That I am in love with Bruno Langley, he from off the Coronation Street previously. Let me first swim then drown within thy dark beauty, and gaze, forever yours, into the dream like pools of love’s abandon, your eyes, your soul, my love.
Anyway, I would lift my ban for just one sniff of his hem.
The second thing I remembered (well remembered) was that I am so pleased that the end of this week welcomes a full year off the booze for me. I’m not a non drink harper, as you know, and am very free and easy about other’s drinking. I’m still a bit of a smoker and a drinker at heart even if I’m nil by mouth in the actual.
So why was I reminded of this? Good question and thank you - it may be best if I speed to the point as I know some of you are very busy and some of you aren’t that interested.
So, bona to vada your dolly old eek. Yes I was at the second Mrs Godwin’s literary salon this evening, to hear and say hello to the most wonderful Patrick Gale, he of my favourite author fame. There were some other top turns reading as well which was great, but Patrick was our raison d’etre and wonderful his reading was too. And so handsome, and very well turned out.  He read from his latest novel ‘A Perfectly Good Man’, and I was gripped, yes I was. Although that could have been the Yasi Katsu repeating – I digress.
Now having trolled there with another unmarried mother, I wasn’t expecting to see anyone else who knew me - lots of people there that I knew mind you, but they don’t know who I am these days, it was 20 years ago after all, and they weren’t wearing their bifocals.
But as chance would have it I did bump into an old chum who I don’t think I had seen for about 15 years – no names, no law suits. Lovely to see her, and her male friend (carer). Now she’s obviously been at the barmaid’s apron prior to our arrival, but she was still walking the line, as Johnny Cash would say. Like us she was very excited about seeing and hearing Patrick. However by the end of the session, the Chardolini had kicked in and she wasn’t at all happy about Patrick’s new novel.

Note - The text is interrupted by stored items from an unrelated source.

(* ===== verification/GpmcTest.v ===== *)
(** * The register design of the GPMC example

[src/examples/gpmc_test/src/vhdl/gpmc_test.vhd]: the clocked process that answers the
processor's bus, and the registers behind it.  The design is then put where [RhinoRegs]
has an arbitrary FPGA: what a process writes to the register files of the example comes
back from the registers of the design.

A bus access is the address phase and one or more clocks of data phase, as the memory
controller drives them; it selects a halfword by the address in its window. *)
From stdpp Require Import base list gmap strings.
From S2P Require Import Prelude Bof Hwr Driver HwrRhino Bkexecd ProcBorph RhinoRegs.
From Stdlib Require Import ZArith Lia.

(** ** The design *)
Record design := Design {
  gpmc_address : Z;
  gpmc_data_o : Z;
  led_reg : Z;
  fmc0_la_o : Z;
  reg_bank : list Z;
  word32_reg : list Z
}.
(** The pins the process looks at. *)
Record pins := Pins { gpmc_n_cs : Z; gpmc_n_adv_ale : bool; gpmc_n_oe : bool; gpmc_n_we : bool; gpmc_a : Z; gpmc_d : Z }.

Definition ID_VERSION : Z := 0x5101.
Definition reg_bank_address (s : design) : Z := Z.land (Z.shiftr (gpmc_address s) 22) 15.
Definition reg_file_address (s : design) : nat := Z.to_nat (Z.land (gpmc_address s) 63).

Definition set_address (v : Z) (s : design) : design := Design v (gpmc_data_o s) (led_reg s) (fmc0_la_o s) (reg_bank s) (word32_reg s).
Definition set_data_o (v : Z) (s : design) : design := Design (gpmc_address s) v (led_reg s) (fmc0_la_o s) (reg_bank s) (word32_reg s).
Definition set_led (v : Z) (s : design) : design := Design (gpmc_address s) (gpmc_data_o s) v (fmc0_la_o s) (reg_bank s) (word32_reg s).
Definition set_fmc (v : Z) (s : design) : design := Design (gpmc_address s) (gpmc_data_o s) (led_reg s) v (reg_bank s) (word32_reg s).
Definition set_bank (v : list Z) (s : design) : design := Design (gpmc_address s) (gpmc_data_o s) (led_reg s) (fmc0_la_o s) v (word32_reg s).
Definition set_word32 (v : list Z) (s : design) : design := Design (gpmc_address s) (gpmc_data_o s) (led_reg s) (fmc0_la_o s) (reg_bank s) v.

(** [l(i) <= v]: an index outside the array is an error. *)
Definition assign (l : list Z) (i : nat) (v : Z) : option (list Z) := if (i <? length l)%nat then Some (<[i := v]> l) else None.

(** The read multiplexer; [fmc] is the sampled input of the FMC connector. *)
Definition read_mux (fmc : Z) (s : design) : option Z :=
  let b := reg_bank_address s in
  if b =? 0 then Some ID_VERSION
  else if b =? 1 then Some (led_reg s)
  else if b =? 2 then Some fmc
  else if b =? 3 then reg_bank s !! reg_file_address s
  else if b =? 4 then word32_reg s !! reg_file_address s
  else Some 0.
Definition write_mux (v : Z) (s : design) : option design :=
  let b := reg_bank_address s in
  if b =? 1 then Some (set_led v s)
  else if b =? 2 then Some (set_fmc v s)
  else if b =? 3 then (fun l => set_bank l s) <$> assign (reg_bank s) (reg_file_address s) v
  else if b =? 4 then (fun l => set_word32 l s) <$> assign (word32_reg s) (reg_file_address s) v
  else Some s.

(** A rising edge of the bus clock. *)
Definition clock (fmc : Z) (s : design) (p : pins) : option design :=
  if gpmc_n_cs p =? 0x7F then Some s
  else if negb (gpmc_n_adv_ale p) then Some (set_address (Z.lor (Z.shiftl (gpmc_a p) 16) (gpmc_d p)) s)
  else if negb (gpmc_n_oe p) then (fun v => set_data_o v s) <$> read_mux fmc s
  else if negb (gpmc_n_we p) then write_mux (gpmc_d p) s
  else Some s.
Definition clocks (fmc : Z) (s : design) (ps : list pins) : option design := foldl (fun o p => o ≫= fun s => clock fmc s p) (Some s) ps.

(** ** Bus accesses of the processor: chip select [cs], [S k] clocks of data phase *)
Section bus.
Context (fmc cs : Z) (k : nat).
Definition address_phase (a : Z) : pins := Pins cs false true true (Z.shiftr a 16) (Z.land a 0xFFFF).
Definition bus_write (s : design) (a v : Z) : option design :=
  clocks fmc s (address_phase a :: replicate (S k) (Pins cs true true false 0 v)).
(** The value is what the design drives in the last clock. *)
Definition bus_read (s : design) (a : Z) : option (Z * design) :=
  (fun s => (gpmc_data_o s, s)) <$> clocks fmc s (address_phase a :: replicate (S k) (Pins cs true false true 0 0)).
End bus.

(** ** The registers as an array of the selected bank *)
Definition bank_of (b : Z) (s : design) : list Z :=
  if b =? 0 then [ID_VERSION] else if b =? 1 then [led_reg s] else if b =? 3 then reg_bank s else if b =? 4 then word32_reg s else [].
(** The halfword address of register [i] of bank [b]. *)
Definition halfword_at (b : Z) (i : nat) : Z := b * 2 ^ 22 + Z.of_nat i.

Lemma address_fields s b i : 0 <= b < 16 -> (i < 64)%nat ->
  reg_bank_address (set_address (halfword_at b i) s) = b /\ reg_file_address (set_address (halfword_at b i) s) = i.
Proof.
  intros Hb Hi. unfold reg_bank_address, reg_file_address, halfword_at. cbn [gpmc_address set_address].
  change 15 with (2 ^ 4 - 1). change 63 with (2 ^ 6 - 1). rewrite !land_ones_mod, Z.shiftr_div_pow2 by lia. split.
  - rewrite Z.div_add_l, (Z.div_small (Z.of_nat i)), Z.add_0_r by lia. by apply Z.mod_small.
  - replace (b * 2 ^ 22 + Z.of_nat i) with (Z.of_nat i + (b * 2 ^ 16) * 2 ^ 6) by lia. rewrite Z.mod_add, Z.mod_small by lia. lia.
Qed.

Section accesses.
Context (fmc cs : Z) (k : nat) (Hcs : cs <> 0x7F).
(** Only the bits below [n] count. *)
Lemma bits_of_mod n k x :
  (Z.of_nat n <= k) -> bits_of n (x mod 2 ^ k) = bits_of n x.
Proof.
  revert k x. induction n as [|n IH]; intros k x Hk; [done|]. cbn [bits_of].
  rewrite <- !Z.bit0_odd, Z.mod_pow2_bits_low by lia. f_equal.
  replace k with (1 + (k - 1)) by lia.
  rewrite !Z.div2_div, Z.pow_add_r, Z.rem_mul_r by lia.
  rewrite (Z.add_comm (x mod 2 ^ 1)), Z.mul_comm, Z.div_add_l by lia.
  rewrite (Z.div_small (x mod 2 ^ 1)) by (apply Z.mod_pos_bound; lia).
  rewrite Z.add_0_r, IH by lia. done.
Qed.

Lemma popcount_zero n : popcount n 0 = 0.
Proof. unfold popcount, total. induction n as [|n IH]; cbn; [done|]. exact IH. Qed.

(** Complementing the low [n] bits. *)
Lemma popcount_lnot n x : popcount n (lnotu (Z.of_nat n) x) = Z.of_nat n - popcount n x.
Proof.
  unfold lnotu, wrapu, popcount. rewrite bits_of_mod by lia. revert x.
  induction n as [|n IH]; intros x; [done|]. unfold total in *. cbn [bits_of foldr].
  rewrite <- !Z.bit0_odd, Z.lnot_spec by lia.
  assert (Z.div2 (Z.lnot x) = Z.lnot (Z.div2 x)) as ->
    by (rewrite !Z.div2_spec; symmetry; by apply Z.lnot_shiftr).
  rewrite IH. destruct (Z.testbit x 0); cbn [Z.b2z negb]; lia.
Qed.
(** ** What the address cycles say *)
Lemma byte_of x n : 0 <= n -> 0 <= x -> u16 (u8 (Z.land (Z.shiftr x n) 0xff)) = x / 2 ^ n mod 256.
Proof.
  intros Hn Hx. change 0xff with (2 ^ 8 - 1). rewrite land_ones_mod, Z.shiftr_div_pow2 by done.
  pose proof (Z.mod_pos_bound (x / 2 ^ n) (2 ^ 8) ltac:(done)).
  rewrite (wrapu_small 8) by done. apply wrapu_small. change (2 ^ 8) with 256 in *. lia.
Qed.

Lemma column_zero row n m : 0 <= n -> n + m <= 11 -> 0 <= m ->
  Z.land (Z.shiftr (u16 (2048 * row)) n) (2 ^ m - 1) = 0.
Proof.
  intros Hn Hm Hm0. rewrite land_ones_mod, Z.shiftr_div_pow2 by lia.
  assert (u16 (2048 * row) = 2 ^ (n + m) * (2 ^ (11 - n - m) * (row mod 32))) as ->.
  { rewrite Z.mul_assoc, <- Z.pow_add_r by lia. replace (n + m + (11 - n - m)) with 11 by lia.
    unfold wrapu. change (2 ^ 16) with (2048 * 32). by rewrite Z.mul_mod_distr_l. }
  rewrite Z.pow_add_r, <- Z.mul_assoc, Z.mul_comm, Z.div_mul by lia.
  rewrite Z.mul_comm. apply Z.mod_mul. lia.
Qed.

Lemma page_cycles_runs row s :
  0 <= row < 2 ^ 17 ->
  runs (page_cycles (2048 * row)) s tt
    (step s [WrAddress (row mod 256); WrAddress (row / 256 mod 256); WrAddress (row / 65536)] (dram s)).
Proof.
  intros Hr. unfold page_cycles. change (Z.shiftl 128 20 <? chipsize) with true. cbv match.
  assert (2048 * row / 2 ^ 11 = row) as E1 by (rewrite Z.mul_comm; by apply Z.div_mul).
  assert (2048 * row / 2 ^ 19 = row / 256) as E2.
  { change (2 ^ 19) with (2048 * 256). apply Z.div_mul_cancel_l; lia. }
  assert (2048 * row / 2 ^ 27 = row / 65536) as E3.
  { change (2 ^ 27) with (2048 * 65536). apply Z.div_mul_cancel_l; lia. }
  eapply runs_bind; [reflexivity|]. cbv beta. eapply runs_bind; [reflexivity|]. cbv beta.
  unfold WRITE_NAND_ADDRESS. rewrite !byte_of, E1, E2, E3 by lia.
  rewrite (Z.mod_small (row / 65536)).
  - unfold emit, runs, mmodify. cbn. by rewrite <- !app_assoc.
  - split; [apply Z.div_pos; lia|]. apply Z.div_lt_upper_bound; lia.
Qed.

(** The column is the start of the page, or of its spare area. *)
Lemma column_cycles_runs (oob : bool) row s :
  runs (column_cycles (if oob then ADDR_OOB else ADDR_COLUMN_PAGE) (2048 * row)) s tt
    (step s [WrAddress 0; WrAddress (if oob then 4 else 0)] (dram s)).
Proof.
  unfold column_cycles. cbv zeta.
  pose proof (column_zero row 0 8 ltac:(lia) ltac:(lia) ltac:(lia)) as H0. rewrite Z.shiftr_0_r in H0.
  pose proof (column_zero row 8 3 ltac:(lia) ltac:(lia) ltac:(lia)) as H8.
  change (2 ^ 8 - 1) with 0xff in H0. change (2 ^ 3 - 1) with 7 in H8. rewrite H0, H8.
  eapply runs_bind; [reflexivity|]. cbv beta.
  destruct oob; unfold WRITE_NAND_ADDRESS, emit, runs, mmodify; cbn; by rewrite <- app_assoc.
Qed.

(** The command and address cycles of a page read, before [k]. *)
Lemma issue_read_run {A} (oob : bool) row s (k : M xstate A) :
  0 <= row < 2 ^ 17 ->
  (do! NanD_Command 0 NAND_CMD_READ0 in
   do! NanD_Address (if oob then ADDR_OOB else ADDR_COLUMN_PAGE) (2048 * row) in
   do! NanD_Command 0 NAND_CMD_READSTART in k) s
  = k (step s (read_cycles (if oob then 1024 else 0) row) (dram s)).
Proof.
  intros Hr. erewrite mbind_run by reflexivity. cbv beta. erewrite mbind_run.
  2:{ unfold NanD_Address.
    assert (forall n, (n =? ADDR_OOB) || (n =? ADDR_COLUMN_PAGE) = true ->
      (n =? ADDR_COLUMN) || (n =? ADDR_COLUMN_PAGE) || (n =? ADDR_OOB) = true
      /\ (n =? ADDR_PAGE) || (n =? ADDR_COLUMN_PAGE) || (n =? ADDR_OOB) = true) as Hn by lia.
    destruct (Hn (if oob then ADDR_OOB else ADDR_COLUMN_PAGE)) as [-> ->]; [by destruct oob|].
    eapply runs_bind; [apply (column_cycles_runs _ row)|]. cbv beta.
    eapply runs_bind; [by apply page_cycles_runs|]. apply runs_ret. }
  cbv beta. erewrite mbind_run by reflexivity. cbv beta.
  cbn [bus dram is_ddr_166M]. rewrite <- !app_assoc. by destruct oob.
Qed.

(** ** Pages *)
Context (flash : Z -> list Z) `{!FlashLaws flash}.

Lemma page_streams h row col bs :
  0 <= row < 2 ^ 17 -> 0 <= col -> 2 * col + zlen bs <= 2112 ->
  bs = slice (2 * col) (zlen bs) (flash row) -> streams (h ++ read_cycles col row) bs.
Proof.
  intros Hr Hc Hl Hbs k Hk. rewrite <- app_assoc, page_read by lia. unfold field. f_equal.
  rewrite Hbs, slice_slice by lia. f_equal. lia.
Qed.

(** Page [row] holds the four blocks [blocks]: each reads with at most one
inverted bit in the data or in the code kept in the spare area. *)
Definition page_holds (row : Z) (blocks : list (list Z)) : Prop :=
  length blocks = 4%nat /\ Forall is_block blocks /\ Forall is_byte (flash row) /\
  exists blocks' oob codes,
    flash row = concat blocks' ++ oob /\ zlen oob = OOB_SIZE /\
    (fun pos => nth pos oob 0) <$> ecc_pos = concat codes /\
    Forall3 readable blocks blocks' codes.

Lemma zlen_blocks blocks : Forall is_block blocks -> zlen (concat blocks) = 512 * zlen blocks.
Proof.
  induction 1 as [|b bs [Hb _] Hf IH]; [done|]. cbn [concat]. rewrite zlen_app, zlen_cons, IH, Hb.
  unfold ECC_BLOCK. lia.
Qed.

Lemma zlen_readable blocks blocks' codes :
  Forall3 readable blocks blocks' codes -> zlen (concat blocks') = zlen (concat blocks).
Proof.
  induction 1 as [|b b' c bs bs' cs Hr Hf IH]; [done|]. cbn [concat]. rewrite !zlen_app, IH.
  unfold zlen. by rewrite (length_readable _ _ _ Hr).
Qed.

Lemma correct_loop_runs blocks blocks' codes s buf pre post n' :
  Forall3 readable blocks blocks' codes -> Forall is_block blocks ->
  dram s = pre ++ concat blocks' ++ post -> buf = CFG_LOADADDR + zlen pre ->
  runs (correct_loop (length blocks) buf (concat codes) (concat (stored_code <$> blocks') ++ n')) s 0
    (step s [] (pre ++ concat blocks ++ post)).
Proof.
  intros Hr. revert s buf pre. induction Hr as [|b b' c bs bs' cs Hr Hf IH]; intros s buf pre Hb Hd Hbuf.
  { cbn. rewrite app_nil_r. by destruct s; cbn in *; subst. }
  apply Forall_cons in Hb as [Hb0 Hb]. cbn [correct_loop length concat fmap list_fmap].
  eapply runs_bind; [apply runs_gets|]. cbv beta. rewrite Hd.
  assert (offset_of buf = length pre) as -> by (unfold offset_of, zlen in *; lia).
  cbn [concat]. rewrite drop_app_length, take_app_length, <- !app_assoc.
  destruct (correct_readable b b' c (concat bs' ++ post) (concat cs) (concat (stored_code <$> bs') ++ n') Hb0 Hr)
    as (r & -> & Hne).
  eapply runs_bind; [reflexivity|]. cbv beta. rewrite (proj2 (Z.eqb_neq r (-1))) by done.
  assert (drop 3 (c ++ concat cs) = concat cs) as -> by (destruct Hr; done).
  eapply runs_eq; [apply (IH _ _ (pre ++ b)); [done| |]|].
  - cbn [dram]. by rewrite <- !app_assoc.
  - rewrite zlen_app. destruct Hb0 as [-> _]. unfold ECC_SIZE, ECC_BLOCK. lia.
  - cbn [bus is_ddr_166M]. by rewrite <- !app_assoc.
Qed.

(** ** The ECC engine during a page read *)
Lemma data_read_app h es1 es2 : data_read h (es1 ++ es2) = data_read h es1 ++ data_read (h ++ es1) es2.
Proof.
  revert h. induction es1 as [|e es1 IH]; intros h; cbn [app data_read]; [by rewrite app_nil_r|].
  destruct e; rewrite IH, <- ?app_assoc; done.
Qed.

Lemma reads_no_reg_write n : forallb (fun e => negb (is_reg_write e)) (replicate n RdData) = true.
Proof. induction n as [|n IH]; [done|exact IH]. Qed.

Lemma calculate_loop_codes f blocks j :
  (forall i b, blocks !! i = Some b -> f (j + i)%nat = block_ecc b) ->
  calculate_loop f (length blocks) j = concat (stored_code <$> blocks).
Proof.
  revert j. induction blocks as [|b bs IH]; intros j Hf; [done|].
  cbn [length calculate_loop fmap list_fmap concat]. rewrite (IH (S j)).
  - specialize (Hf 0%nat b eq_refl). rewrite Nat.add_0_r in Hf. by rewrite Hf.
  - intros i b' Hi. rewrite <- (Hf (S i) b' Hi). f_equal. lia.
Qed.

Lemma slice_block blocks i b rest :
  Forall (fun b => zlen b = 512) blocks -> blocks !! i = Some b ->
  slice (512 * Z.of_nat i) 512 (concat blocks ++ rest) = b.
Proof.
  intros Hf. revert i. induction Hf as [|b' bs Hb Hf IH]; intros [|i] Hi; cbn [concat]; try done.
  - injection Hi as ->. rewrite <- app_assoc. apply (slice_exact []); by rewrite ?zlen_nil.
  - rewrite <- app_assoc, slice_app_r by lia. rewrite <- (IH i Hi). f_equal. lia.
Qed.

Lemma omap_enable_hw_ecc_runs s : runs omap_enable_hw_ecc s tt (step s ecc_start (dram s)).
Proof.
  unfold omap_enable_hw_ecc. cbv zeta. do 2 (eapply runs_bind; [reflexivity|]; cbv beta).
  unfold raw_writel, emit, runs, mmodify. cbn [bus dram is_ddr_166M]. by rewrite <- !app_assoc.
Qed.

Lemma zlen_four (bs : list (list Z)) :
  length bs = ECC_STEPS -> Forall (fun b => zlen b = 512) bs -> zlen (concat bs) = 2048.
Proof.
  intros Hl Hz. destruct bs as [|b0 [|b1 [|b2 [|b3 [|]]]]]; try discriminate. rewrite !Forall_cons in Hz.
  cbn [concat]. rewrite !zlen_app, zlen_nil. lia.
Qed.

(** After a whole page and its spare area have been read, the registers hold the
codes of the four blocks as they were read. *)
Lemma omap_calculate_hw_ecc_runs s h row blocks' oob :
  0 <= row < 2 ^ 17 -> flash row = concat blocks' ++ oob -> Forall is_byte (flash row) ->
  zlen oob = OOB_SIZE -> length blocks' = ECC_STEPS -> Forall (fun b => zlen b = 512) blocks' ->
  bus s = h ++ ecc_start ++ read_cycles 0 row ++ replicate 1056 RdData ->
  runs (omap_calculate_hw_ecc ECC_STEPS) s (concat (stored_code <$> blocks'))
    (step s [WrReg GPMC_ECC_CONFIG 0] (dram s)).
Proof.
  intros Hr Hf Hb Ho Hl Hz Hs. unfold omap_calculate_hw_ecc.
  pose proof (zlen_four blocks' Hl Hz) as Hc.
  assert (data_read (h ++ ecc_start) (read_cycles 0 row ++ replicate 1056 RdData) = flash row) as Hd.
  { rewrite data_read_app. apply data_read_streams; [|rewrite Hf, zlen_app, Hc, Ho; done|done].
    apply page_streams; try done; rewrite Hf, zlen_app, Hc, Ho; [done|]. by rewrite slice_all by (rewrite zlen_app; lia). }
  eapply runs_bind; [apply runs_gets|]. cbv beta.
  rewrite <- Hl, (calculate_loop_codes _ blocks'); [reflexivity|]. intros i b Hi.
  pose proof (lookup_lt_Some _ _ _ Hi) as Hi4. rewrite Hl in Hi4. unfold ECC_STEPS in Hi4.
  rewrite Hs, ecc_engine; rewrite ?Hd; [|rewrite forallb_app, reads_no_reg_write; done|lia|].
  - rewrite Hf, (slice_block _ _ b) by done. apply wrapu_small, masked_range, masked_block_ecc.
  - rewrite Hf, zlen_app, Hc, Ho. unfold OOB_SIZE. lia.
Qed.
(** One sector. *)
(** A stored code that is there and not that of an erased sector. *)
Definition coded (sel : nat) (l : list Z) : Prop :=
  (eccsize sel <= length l)%nat /\ existsb (fun x => negb (x =? 0xFF)) (take (eccsize sel) l) = true.
Lemma sector_step sel es n base off read_ecc corrected s :
  (sel <= 1)%nat -> NoDup es -> Forall (fun a => 0 <= a < 4096) es -> decodable sel es -> length (err_loc s) = 8%nat ->
  take (eccsize sel) (drop off (calc_ecc s)) = ecc_bytes sel (sector_code sel es) ->
  (es <> [] -> coded sel (drop off read_ecc)) ->
  0 <= base -> base + 512 <= zlen (dat s) ->
  exists s', sector_loop (S n) sel (eccsize sel) base off read_ecc corrected s =
      sector_loop n sel (eccsize sel) (base + 512) (off + eccsize sel) read_ecc (corrected + Z.of_nat (length es)) s' /\
    dat s' = flips (Z.add (8 * base) <$> es) (dat s) /\ calc_ecc s' = calc_ecc s /\ length (err_loc s') = 8%nat.
Proof.
  intros Hsel Hnd Hr Hd Hloc Hcode Hff Hb Hz. cbn [sector_loop]. unfold mbind at 1, mgets. cbn beta iota.
  assert (eccsize sel <= length (drop off (calc_ecc s)))%nat as Hlen.
  { pose proof (length_ecc_bytes sel (sector_code sel es)) as Hl. rewrite <- Hcode, length_take in Hl. lia. }
  unfold mbind at 1, lift at 1. rewrite differs_ok, Hcode, code_flag by done. destruct es as [|e es].
  - exists s. cbn [length Nat.eqb negb]. unfold mbind at 1 2, mret at 1 2. cbn [fmap list_fmap flips foldr].
    by rewrite Z.add_0_r.
  - cbn [length Nat.eqb negb]. destruct (Hff ltac:(done)) as [Hf1 Hf2]. unfold mbind at 1, lift at 1. rewrite differs_ok, Hf2 by done.
    destruct (decode_sector sel (e :: es) (err_loc s) Hsel Hnd Hr Hd Hloc) as (ls & Hp & Edec).
    unfold mbind at 1 2, decode. rewrite Hcode, Edec. cbn beta iota. rewrite Nat2Z.id.
    unfold mbind at 1. change (S (length es)) with (length (e :: es)). rewrite <- (Permutation_length Hp).
    rewrite (flip_loop_ok ls [] (drop (length ls) (err_loc s))); [|done|by rewrite Hp|done|done].
    unfold mret. eexists. split; [reflexivity|]. cbn [dat calc_ecc err_loc]. split_and!; [|done|].
    + apply flips_perm. by rewrite Hp.
    + destruct Hd as [Hmax _]. pose proof (Permutation_length Hp). rewrite length_app, length_drop, Hloc. assert (errors_max sel <= 8)%nat by (destruct sel; cbn; lia). lia.
Qed.

(** *** The page *)
Definition later (E : list Z) (k : Z) : list Z := filter (fun a => k <= a / 4096) E.

Lemma sector_bits E k : Z.add (4096 * k) <$> sector_errors E k = filter (fun a => a / 4096 = k) E.
Proof.
  unfold sector_errors. rewrite <- list_fmap_compose.
  rewrite <- (list_fmap_id (filter _ E)) at 2. apply list_fmap_ext. intros i x _. unfold compose, id. lia.
Qed.
Lemma later_split E k : later E k ≡ₚ filter (fun a => a / 4096 = k) E ++ later E (k + 1).
Proof.
  unfold later. induction E as [|a E IH]; [done|]. rewrite !filter_cons. repeat case_decide; try lia; cbn [app].
  - by rewrite IH.
  - by rewrite IH, Permutation_middle.
  - exact IH.
Qed.
Lemma length_sector E k : length (sector_errors E k) = length (filter (fun a => a / 4096 = k) E).
Proof. apply length_fmap. Qed.
Lemma sector_range E k : NoDup E -> NoDup (sector_errors E k) /\ Forall (fun a => 0 <= a < 4096) (sector_errors E k).
Proof.
  intros Hnd. split.
  - apply NoDup_fmap_2; [intros x y ?; lia | by apply NoDup_filter].
  - unfold sector_errors. apply Forall_fmap, Forall_forall. intros a [Ha _]%list_elem_of_filter. cbn.
    pose proof (Z.div_mod a 4096 ltac:(lia)). pose proof (Z.mod_pos_bound a 4096 ltac:(lia)). lia.
Qed.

‘Why is he always writing about the past? Why doesn’t he write about more contemporary issues?’ she asked.
Oh dear, she was off - she’d got messy, and this ladies and gentleman is the one thing on the wine list of sobriety I don’t like people ordering.
So, messy, schmessy, what’s a bit of mess between old friends – it usually wipes off doesn’t it?
She proceeded to march up to Patrick at the end and start having a ‘discussion’ at him for being so stuck in the past and only writing about the 80’s. The excerpt Patrick had read hadn’t obviously been set in the 80’s I had thought; perhaps it had a warm summer’s evening glow of vintage times about it, but nothing obvious. Anyway we prised her away, so his fans could say hello and get their books signed. He was unharmed.
When I got back to my seat having had my book signed, she was still at it, defending her right to discuss his lack of contemporaneity with him.  Then she launched into her manifesto.
“Why’s he still writing about the 80’s, he’s done that already in that thing he wrote about the Tory boy, beauty something, set in the 80’s”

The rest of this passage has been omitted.